La Fiscalía abre diligencias contra el director general de Biodiversidad asturiano

El director general de Biodiversidad, Manuel Calvo/
El director general de Biodiversidad, Manuel Calvo

En enero de 2018 la Dirección General decidió romper el convenio suscrito con el Fondo, argumentando entre otras cuestiones que Fapas «nunca» había solicitado autorizaciones para llevar a cabo trabajos como la utilización de cámaras fotográficas o acceder a las áreas reguladas en los espacios naturales

EUROPA PRESS

La Fiscalía del Principado de Asturias ha abierto diligencias contra el director general de Biodiversidad del Gobierno asturiano, Manuel Calvo, por un presunto delito de falsedad documental denunciado por el Fondo para la Protección de los Animales Salvajes (Fapas).

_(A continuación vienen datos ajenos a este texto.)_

(** ** The invariant of the store *)

Lemma table_inv_insert (T : Table) i r n :
  T !! i = Some r → 0 ≤ n → table_inv T →
  table_inv (<[i := mkRow (date r) n]> T).
Proof.
  intros Hi Hn [Hc Hd].
  destruct (insert_same_date T i r n Hi) as (_ & _ & Hdates & _).
  split; [|by rewrite Hdates].
  apply Forall_insert; [done|]. done.
Qed.

Lemma table_inv_new_row (T : Table) (today_str : string) :
  today_str ∉ dates T → table_inv T → table_inv (T ++ [new_row today_str]).
Proof.
  intros Hnew [Hc Hd]. split.
  - apply Forall_app. split; [done|]. by repeat constructor.
  - unfold dates. rewrite fmap_app. simpl.
    apply NoDup_app. repeat split; [done| |apply NoDup_singleton].
    intros x Hx ->%list_elem_of_singleton. done.
Qed.

Lemma init_data_today now w :
  fst (init_data now w) = Ok tt →
  ∃ T', ss_data (exec (init_data now) w) = Some T' ∧ isoformat now ∈ dates T'.
Proof.
  destruct w as [[T|] t c f e].
  - intros _. eexists. split; [by apply init_data_session|].
    case_bool_decide; [done|]. apply today_in_appended.
  - run. pose proof (today_in_appended (isoformat now)) as Hin.
    repeat (case_match; simpl in *; simplify_eq); try done.
    all: intros _; eexists; (split; [done|]).
    all: try apply Hin; try apply (Hin []).
    all: match goal with
         | H : negb (bool_decide _) = false |- _ =>
             apply negb_false_iff, bool_decide_eq_true in H; exact H
         end.
Qed.

(** C7 (amended): [init_data] and [remove_outreach] keep every count
    non-negative and the dates distinct; [add_outreach] keeps the dates
    distinct, and keeps every count non-negative when the count of the row
    it is called on is below [int64_max]; once [init_data] has returned the
    table has a row for today. *)
Theorem store_invariant :
  (∀ now w T, table_on_entry w = Ok T → table_inv T →
     ∃ T', ss_data (exec (init_data now) w) = Some T'
           ∧ table_inv T' ∧ isoformat now ∈ dates T')
  ∧ (∀ i w T, ss_data w = Some T → table_inv T →
     (∀ r, T !! i = Some r → count r < int64_max) →
     ∃ T', ss_data (exec (add_outreach i) w) = Some T' ∧ table_inv T')
  ∧ (∀ i w T, ss_data w = Some T → NoDup (dates T) →
     ∃ T', ss_data (exec (add_outreach i) w) = Some T' ∧ NoDup (dates T'))
  ∧ (∀ i w T, ss_data w = Some T → table_inv T →
     ∃ T', ss_data (exec (remove_outreach i) w) = Some T' ∧ table_inv T')
  ∧ (∀ now w, fst (init_data now w) = Ok tt →
     ∃ T', ss_data (exec (init_data now) w) = Some T'
           ∧ isoformat now ∈ dates T').
Proof.
  split; [|split; [|split; [|split]]].
  - intros now w T HT Hinv. eexists. split; [by apply init_data_table|].
    case_bool_decide; [done|]. split; [by apply table_inv_new_row|].
    apply today_in_appended.
  - intros i w T HT Hinv Hmax. destruct (T !! i) as [r|] eqn:Hi.
    + eexists. split; [by eapply add_outreach_table|].
      apply table_inv_insert; [done| |done].
      destruct Hinv as [Hc _]. rewrite Forall_lookup in Hc.
      specialize (Hc i r Hi). simpl in Hc. specialize (Hmax r eq_refl).
      rewrite wrap64_id; unfold int64_min, int64_max in *; lia.
    + exists T. split; [|done]. unfold exec.
      by rewrite (add_outreach_missing w T i HT Hi).
  - intros i w T HT Hnd. destruct (T !! i) as [r|] eqn:Hi.
    + eexists. split; [by eapply add_outreach_table|].
      destruct (insert_same_date T i r (wrap64 (count r + 1)) Hi)
        as (_ & _ & Hdates & _).
      by rewrite Hdates.
    + exists T. split; [|done]. unfold exec.
      by rewrite (add_outreach_missing w T i HT Hi).
  - intros i w T HT Hinv. destruct (T !! i) as [r|] eqn:Hi.
    + destruct (Z.lt_ge_cases 0 (count r)) as [Hpos|Hz].
      * eexists. split; [by eapply remove_outreach_table|].
        apply table_inv_insert; [done|lia|done].
      * exists T. split; [|done]. unfold exec.
        by rewrite (remove_outreach_at_zero w T i r HT Hi Hz).
    + exists T. split; [|done]. unfold exec.
      by rewrite (remove_outreach_missing w T i HT Hi).
  - apply init_data_today.
Qed.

La Fiscalía dispone de seis meses a partir de la apertura de las diligencias --el 21 de enero-- para determinar si hay o no indicio de delito.

Según ha informado Fapas en su página web, en enero de 2018 la Dirección General decidió romper el convenio suscrito con el Fondo, argumentando entre otras cuestiones que Fapas «nunca» había solicitado autorizaciones para llevar a cabo trabajos como la utilización de cámaras fotográficas o acceder a las áreas reguladas en los espacios naturales.

Fapas entiende que este argumento «es una presunta falsedad documental», ya que la asociación «posee y conserva» todas las autorizaciones específicas mediante solicitud por escrito para desarrollar estas actividades en los años anteriores a la firma del convenio, «tras el cual y durante 14 años, se ha continuado trabajando bajo su amparo en estrecha colaboración con el Gobierno del Principado de Asturias», han explicado.

Este argumento de supuesta ilegalidad de las actuaciones del Fapas, prosigue su presidente Roberto Hartasánchez, ha sido el motivo aducido para que el actual Consejero de Infraestructuras, Ordenación del Territorio y Medio Ambiente del Gobierno de Asturias, Fernando Lastra Valdés, llevase a Consejo de Gobierno la propuesta de disolución del convenio en marzo del pasado año.

El Gobierno decidió así anular el Convenio de colaboración que desde hace 14 años permitía trabajar al Fapas «con total libertad y cooperación con la Administración Regional». A juicio de Fapas, esta decisión responde a «una política totalitaria aplicada en la actualidad en materia de Medio Ambiente por el Gobierno de Asturias».

A su juicio, la ruptura del convenio responde a la «incapacidad de llevar a cabo un control al Fapas, sobre la información que obtiene y cómo la maneja». «El trabajo de Fapas, que durante más de treinta años ha estado vinculado estrechamente a la colaboración con la Administración Regional asturiana en beneficio de la naturaleza, se ha roto por la aplicación por parte del actual Gobierno de Asturias de una política populista donde la fauna salvaje, especialmente el lobo, se está utilizando como herramienta de lucha con otras formaciones políticas para acceder al voto rural», han criticado.

Precisamente Fapas considera que el asunto del lobo «ha sido el detonante» para anular el convenio. El trabajo de Fapas, han afirmado, cuestionaba el objetivo de eliminar lobos «argumentando datos carentes de fundamento técnico o científico con un mero objetivo político cara a las próximas elecciones en mayo».